The world is in a state of upheaval at the moment, and we’re all looking for things to make us feel less anxious. Maybe Classics can help.
Today’s interview is with Lilah Grace Canevaro
Is there a source from the ancient world that you find yourself coming back to when you want to feel better?
Greek epic poetry has it all. Gods and monsters, adventures, love stories, and plenty of gratuitous violence. Everything you need for a hefty dose of escapism. Within epic, though, it’s Hesiod’s Works and Days that keeps drawing me in. The underdog of epic poems. The one my students start the semester dubious about, and are completely attached to by the end of the year.

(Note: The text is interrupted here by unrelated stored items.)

Lemma inv_reachable db s :
  holds db cams phones ->
  service_reachable localtime_r os_write com one_access (service_light localtime_r cams phones) db s ->
  service_inv s.
Proof.
  intros Hdb. induction 1 as [|s l s' _ IH Ha Hst]; [by apply inv_init|by eapply inv_step].
Qed.
(** Nothing has gone wrong. *)
Lemma inv_running s : service_inv s -> (forall f, mpc s <> MFault f) /\ forall e, mpc s <> MStop e.
Proof.
  intros (_ & _ & _ & _ & dn & todo & _ & _ & _ & _ & _ & H & _). unfold ServiceRace.main_at in H.
  by destruct (mpc s).
Qed.

(** The messages are those of the first alarms published; at the head of the loop
    and after it, of the alarms consumed. *)
Lemma inv_sent s :
  service_inv s ->
  exists xs, rs_sent s = texts_of xs /\ xs `prefix_of` hist (core s) /\
    (mpc s = MTest \/ mpc s = MLeft -> xs = take (Z.to_nat (consumed (core s))) (hist (core s))).
Proof.
  intros (_ & _ & _ & events & dn & todo & rest & _ & _ & H3 & Ht & H4 & _).
  exists dn. split; [done|]. split; [rewrite H3; by apply prefix_app_r|].
  unfold ServiceRace.main_at in H4. intros [Em|Em]; rewrite Em in H4; destruct (rpc (core s)); try done;
    by rewrite H3, take_app_length' by lia.
Qed.
End Lemmas.

(** Executed schedules are reachable. *)
Section Runs.
Context (localtime_r : Z -> tm) (os_write : Z -> bytes -> Z) (com : SerialPort) (g : granularity).
Context (cams : list camera) (phones : bytes -> option (list bytes)) (db : database).

Abbreviation reached := (service_reachable localtime_r os_write com g (service_light localtime_r cams phones) db).

Definition label_ok (l : service_label) : Prop :=
  match l with
  | LNotify lCommand a info now => event_ok localtime_r cams phones (Notify lCommand a info now)
  | _ => True
  end.

Lemma service_run_reachable ls : forall s s',
  Forall label_ok ls -> light_schedule localtime_r os_write com g ls s = true ->
  service_run localtime_r os_write com g ls s = Some s' -> reached s -> reached s'.
Proof.
  induction ls as [|l ls IH]; intros s s' Hok Hlight; cbn [service_run]; [by intros [= ->]|].
  apply Forall_cons_iff in Hok as [Hl Hok]. cbn [light_schedule] in Hlight.
  apply andb_true_iff in Hlight as [Hli Hlight].
  destruct (race_service_step _ _ _ _ l s) as [s1|] eqn:E; cbn [mbind option_bind]; [|done]. intros Hrun Hs.
  apply (IH s1); [done..|]. eapply sreach_step; [exact Hs| |exact E].
  intros lCommand a info now ->. split; [exact Hl|]. intros _. by apply bool_decide_eq_true_1 in Hli.
Qed.
End Runs.

(** ** Properties *)

Section Properties.
Context (localtime_r : Z -> tm) (os_write : Z -> bytes -> Z) (com : SerialPort).
Context (cams : list camera) (phones : bytes -> option (list bytes)).

(** C3: every interleaving of the callback thread with the loop linearises.  From
    camera tables that hold a directory, with alarms that can be delivered, under
    light load and with one store and one load per access to an index, each state
    the two threads and the signals can reach has an atomic schedule of the same
    notifications, in the order of their publication, signals and whole rounds,
    on which the service of AlarmLoop.v runs without fault.  At the head of the
    loop both have the same messages, flag and unread alarms; within a round the
    messages are the first of those of the atomic round; and [main] has left the
    loop only if the atomic service has.  No access leaves the ring and no
    exception stops [main]. *)
Theorem interleaving_linearizes db s :
  Z.of_nat (length cams) < 2 ^ 32 -> holds db cams phones ->
  service_reachable localtime_r os_write com one_access (service_light localtime_r cams phones) db s ->
  exists events r,
    notified events = key_of_payload <$> hist (core s) /\
    service_loop localtime_r os_write com events (mkService true HikDevOperate_init db []) = Ok r /\
    linearized s r.
Proof.
  intros Hcams Hdb Hreach. apply (inv_reachable _ _ _ _ _ Hcams) in Hreach; [|done].
  destruct Hreach as (_ & _ & _ & events & dn & todo & rest & H1 & H2 & H3 & Ht & H4 & H5).
  unfold main_at, brings, queue_at, linearized in *.
  pose proof (fun out => service_loop_refines localtime_r os_write com cams phones Hcams events
    (mkService true HikDevOperate_init db []) (mkSpec true [] []) out (init_represents cams phones db Hdb)
    (List.Forall_nil _) H1) as Hloop.
  destruct (mpc s) eqn:Em; try done; destruct (rpc (core s)) eqn:Er; try done.
  all: try (destruct (Hloop _ H5) as (s' & E & Hrun & Hring & Hp & _ & Hsent); exists events, (inl s');
    split; [done|]; split; [done|]; cbn in Hsent, Hp, Hrun).
  - exists s'. destruct H4 as [Hdn Hlen]. destruct todo; [|done]. rewrite app_nil_r in Hsent.
    repeat (split; [done|]). rewrite Hp, H3. cbn [app]. by rewrite drop_app_length' by lia.
  - by exists s', (texts_of localtime_r os_write com cams phones todo).
  - by exists s', (texts_of localtime_r os_write com cams phones todo).
  - by exists s', (texts_of localtime_r os_write com cams phones todo).
  - by exists s', (texts_of localtime_r os_write com cams phones todo).
  - by exists s', (texts_of localtime_r os_write com cams phones todo).
  - destruct H5 as (q & Hq & Hd). destruct (Hloop _ Hq) as (s' & E & _ & _ & _ & _ & Hsent).
    exists events, (inr s'). split; [done|]. split; [done|]. exists s'. split; [done|congruence].
Qed.
End Properties.

(** ** Witnesses *)

(** An alarm of [sample_old] is published while [main] is between its two looks at
    the indices; a second one, and SIGTERM, come in the middle of the round. *)
Definition sample_notify : service_label := LNotify COMM_ALARM_V30 (device_at (c_ip sample_old)) demo_info 7.

Definition sample_interleaving : list service_label :=
  [sample_notify; LCallback; LMain; LCallback; LCallback; LCallback; LMain; sample_notify; LMain; LCallback;
   LMain; LCallback; LSignal SIGTERM; LMain; LCallback; LCallback; LMain; LMain].

(** An alarm that gives no address. *)
Definition blank_notify : service_label := LNotify COMM_ALARM_V30 zero_alarmer demo_info 7.

Lemma blank_event_ok : event_ok sample_clock sample_cams sample_phones (Notify COMM_ALARM_V30 zero_alarmer demo_info 7).
Proof.
  split; [vm_compute; lia|]. split; [by intros F; destruct F|]. split; [vm_compute; discriminate|].
  by intros c cs _ F; destruct F.
Qed.

Definition sample_label (l : service_label) : Prop :=
  l = sample_notify \/ l = blank_notify \/ forall lCommand a info now, l <> LNotify lCommand a info now.

Lemma sample_label_ok ls :
  Forall sample_label ls -> Forall (label_ok sample_clock sample_cams sample_phones) ls.
Proof.
  apply List.Forall_impl. intros l [->|[->|Hl]]; [exact sample_event_ok|exact blank_event_ok|].
  destruct l; [by destruct (Hl lCommand pAlarmer pAlarmInfo now)|done..].
Qed.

When did you first come across the Works and Days?
I read the Works and Days in a Greek class at Durham University. I was familiar with some of its stories, but this was my first opportunity to tackle it in the original. I was hooked – and ended up writing my PhD (and first book) on the text.
Can you tell me a bit about the work and its context?
The Works and Days is an archaic didactic epic poem, in which the narrator Hesiod teaches his audience how to negotiate the difficulties of Iron-Age life. He looks back to previous ages of myths, legends and metallic races, sets the Iron-Age scene, and gives advice on everything from farming to seafaring to wearing a hat so your ears don’t get wet. These days the poem tends to play second fiddle to Hesiod’s Theogony (when you’ve got hundred-handed monsters, and gods castrating their relatives, why would you read a catalogue of farming tools?), but in antiquity it was actually the Works and Days that was the more popular, the more quoted.
What is it about this text that appeals to you most?
Its character. In particular, the character of its narrator. We don’t know who composed the poem – whether there was a Hesiod, or a ‘Hesiod’, or Hesiods. Whether it is the product of a single voice, or an anonymous tradition, or something in between. But that almost doesn’t matter. Not when the narrator has such a strong persona. I feel like I know Hesiod. He is grumpy. He doesn’t much like women, his family drive him up the wall, and he reckons we’re probably all headed for disaster. He is meticulous. He thinks of everything, and offers stream-of-consciousness advice that covers all eventualities in painstaking detail (I know more Greek vocab for parts of a plough than I care to think on). He is demanding. He sets high standards, and is definitely in the ‘teach a man to fish’ line. But he is also, deep down, an optimist. His brother Perses has blotted his copy-book more than once – but Hesiod remains convinced he can do better. The Iron Race are on a bad path – but there are ways out. Even women aren’t all bad – as long as you don’t let parts of their anatomy distract you.
And finally… what do you do, outside of Classics, to cheer yourself up?
I’m mother to two boys under 5. So I don’t have a lot of time for hobbies of my own. Our happy times at the minute involve ‘crafternoons’ (never mind the toilet rolls – we’ve been stockpiling the sequins and pipe cleaners), yoga for kids (it may be Pokemon themed, but it’s still calming), and cooking (the eldest loves baking and is a dab hand with a whisk, the youngest is fervently hoping there’s nothing you can’t puree).
Dr Lilah Grace Canevaro is Lecturer in Greek at the University of Edinburgh. Her research centres on ancient Greek poetry, with a focus on gender. She is pioneering new-materialist approaches to classical study, and has published also in classical reception and comparative literature. Her books include Hesiod’s Works and Days: How to Teach Self-Sufficiency (OUP, 2015) and Women of Substance in Homeric Epic: Objects, Gender, Agency (OUP, 2018).